Cherreads

Chapter 3 - Bab 3: Surat Tanpa Nama

Hari berikutnya, suasana sekolah kembali seperti biasa—atau setidaknya begitulah yang terlihat. Tapi bagi Tara, segalanya sudah berubah.

Ia berjalan menuju loker dengan langkah perlahan. Setiap suara terasa lebih nyaring dari biasanya. Setiap tatapan teman-teman terasa seperti penghakiman. Padahal, mungkin semua itu hanya perasaannya sendiri.

Sambil membuka loker, Tara menghela napas panjang, mencoba menenangkan pikirannya.

Dan saat itu juga, matanya menangkap sesuatu yang tidak biasa.

Sebuah amplop putih. Tanpa nama. Tanpa stempel.

Tangannya gemetar saat mengambilnya. Ia melihat ke sekitar—tak ada yang memperhatikannya.

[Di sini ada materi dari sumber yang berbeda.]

Lemma getSearchIds_cases host query auth w :
  getSearchIds rt host query auth w
  = match rt_fetch rt (requests w) (search_request rt host query auth) with
    | inl e =>
        (Resolved VUndefined,
         sent_and_logged w (search_request rt host query auth) Stdout
           "OBJECT LOAD ERROR: %s" (FetchError e))
    | inr response =>
        if ok response then
          match rt_JSON_parse rt (body response) with
          | Some results =>
              match graph_ids rt results with
              | Resolved ids =>
                  (Resolved ids, sent w (search_request rt host query auth))
              | Thrown e =>
                  (Resolved VUndefined,
                   sent_and_logged w (search_request rt host query auth)
                     Stdout "OBJECT LOAD ERROR: %s" e)
              end
          | None =>
              (Resolved VUndefined,
               sent_and_logged w (search_request rt host query auth)
                 Stdout "OBJECT LOAD ERROR: %s" (FetchError "invalid-json"))
          end
        else
          (Resolved VUndefined,
           sent_and_logged w (search_request rt host query auth) Stdout
             "OBJECT LOAD ERROR: %s" (ErrorNotOk response))
    end.
Proof.
  unfold getSearchIds, catch, bind, fetch, response_json, lift.
  destruct (rt_fetch rt _ _) as [e|response]; [reflexivity|].
  destruct (ok response); [|reflexivity].
  destruct (rt_JSON_parse rt _) as [results|]; [|reflexivity]. simpl.
  destruct (graph_ids rt results); reflexivity.
Qed.

Lemma writeCart_cases host cart auth w identifier :
  Get rt cart (lit "identifier") = Resolved identifier ->
  writeCart rt host cart auth w
  = match rt_fetch rt (requests w)
            (cart_put_request rt host identifier cart auth) with
    | inl e =>
        (Resolved VUndefined,
         sent_and_logged w (cart_put_request rt host identifier cart auth)
           Stdout "OBJECT LOAD ERROR: %s" (FetchError e))
    | inr response =>
        if ok response then
          match rt_JSON_parse rt (body response) with
          | Some results =>
              match graph_first_elements rt results with
              | Resolved elements =>
                  (Resolved elements,
                   sent w (cart_put_request rt host identifier cart auth))
              | Thrown e =>
                  (Resolved VUndefined,
                   sent_and_logged w
                     (cart_put_request rt host identifier cart auth)
                     Stdout "OBJECT LOAD ERROR: %s" e)
              end
          | None =>
              (Resolved VUndefined,
               sent_and_logged w (cart_put_request rt host identifier cart auth)
                 Stdout "OBJECT LOAD ERROR: %s" (FetchError "invalid-json"))
          end
        else
          (Resolved VUndefined,
           sent_and_logged w (cart_put_request rt host identifier cart auth)
             Stdout "OBJECT LOAD ERROR: %s" (ErrorNotOk response))
    end.
Proof.
  intros Hid.
  unfold writeCart, catch, bind, fetch, response_json, lift.
  rewrite Hid.
  destruct (rt_fetch rt _ _) as [e|response]; [reflexivity|].
  destruct (ok response); [|reflexivity].
  destruct (rt_JSON_parse rt _) as [results|]; [|reflexivity]. simpl.
  destruct (graph_first_elements rt results); reflexivity.
Qed.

Ia membuka amplop itu perlahan. Di dalamnya hanya ada satu kertas kecil dengan tulisan tangan rapi:

"Terima kasih sudah diam. Tapi diam pun kadang bisa berbahaya."

Tara menelan ludah. Tangannya berkeringat. Ia melipat kembali kertas itu dan memasukkannya ke dalam saku rok.

Siapa yang mengirim ini?

Apakah ini dari Rayhan? Tapi kalimatnya terasa seperti... peringatan. Atau bahkan ancaman?

Hari itu terasa panjang. Di kelas, Tara kesulitan fokus. Rika sempat bertanya apakah dia sakit, tapi Tara hanya tersenyum dan menggeleng.

Saat istirahat, ia pergi ke perpustakaan seperti biasa. Tapi pikirannya tidak bisa fokus pada halaman buku.

Tak lama kemudian, langkah seseorang terdengar mendekat.

"Kamu baca buku yang aku pinjam kemarin?"

Tara menoleh. Rayhan berdiri di ujung rak, tersenyum kecil sambil menggendong ransel.

"Belum. Aku malah belum sempat ngapa-ngapain hari ini."

"Kamu kelihatan... tegang."

Tara ragu-ragu. Tapi entah kenapa, ia merasa ingin bicara.

"Ada yang masukin surat ke lokerku. Nggak ada nama. Isinya... agak mengancam."

Rayhan langsung duduk di kursi depan Tara.

"Kamu bawa suratnya?"

Tara mengangguk dan menyerahkannya.

Rayhan membaca cepat, lalu mendengus pelan.

"Ini bukan dari aku. Tapi... kurasa aku tahu siapa yang mungkin kirim."

"Siapa?"

"Ada seseorang yang dulu dekat dengan korban bullying itu. Dia pernah bentrok sama OSIS. Sejak itu, dia curiga kita nutupin kasus itu. Bisa jadi dia yang mulai memantau orang-orang yang 'terlibat'."

Tara menggigit bibir.

"Aku bukan 'terlibat'. Aku cuma lewat waktu itu."

"Aku tahu. Tapi kamu sudah masuk ke dalam pusaran ini. Dan itu nggak bisa dihindari sekarang."

Rayhan menatapnya serius.

"Kalau kamu mau mundur, aku ngerti. Tapi kalau kamu tetap diam, kamu bisa bantu aku lebih dari yang kamu bayangkan."

Sore itu, saat Tara pulang dan melepas seragamnya, ia menatap dirinya di cermin.

Gadis itu… masih dirinya. Tapi kini, ia memegang satu rahasia. Dan satu pilihan.

Diam… atau ikut terlibat lebih dalam.

Dan entah kenapa, untuk pertama kalinya dalam hidupnya, diam terasa jauh lebih sulit daripada bicara.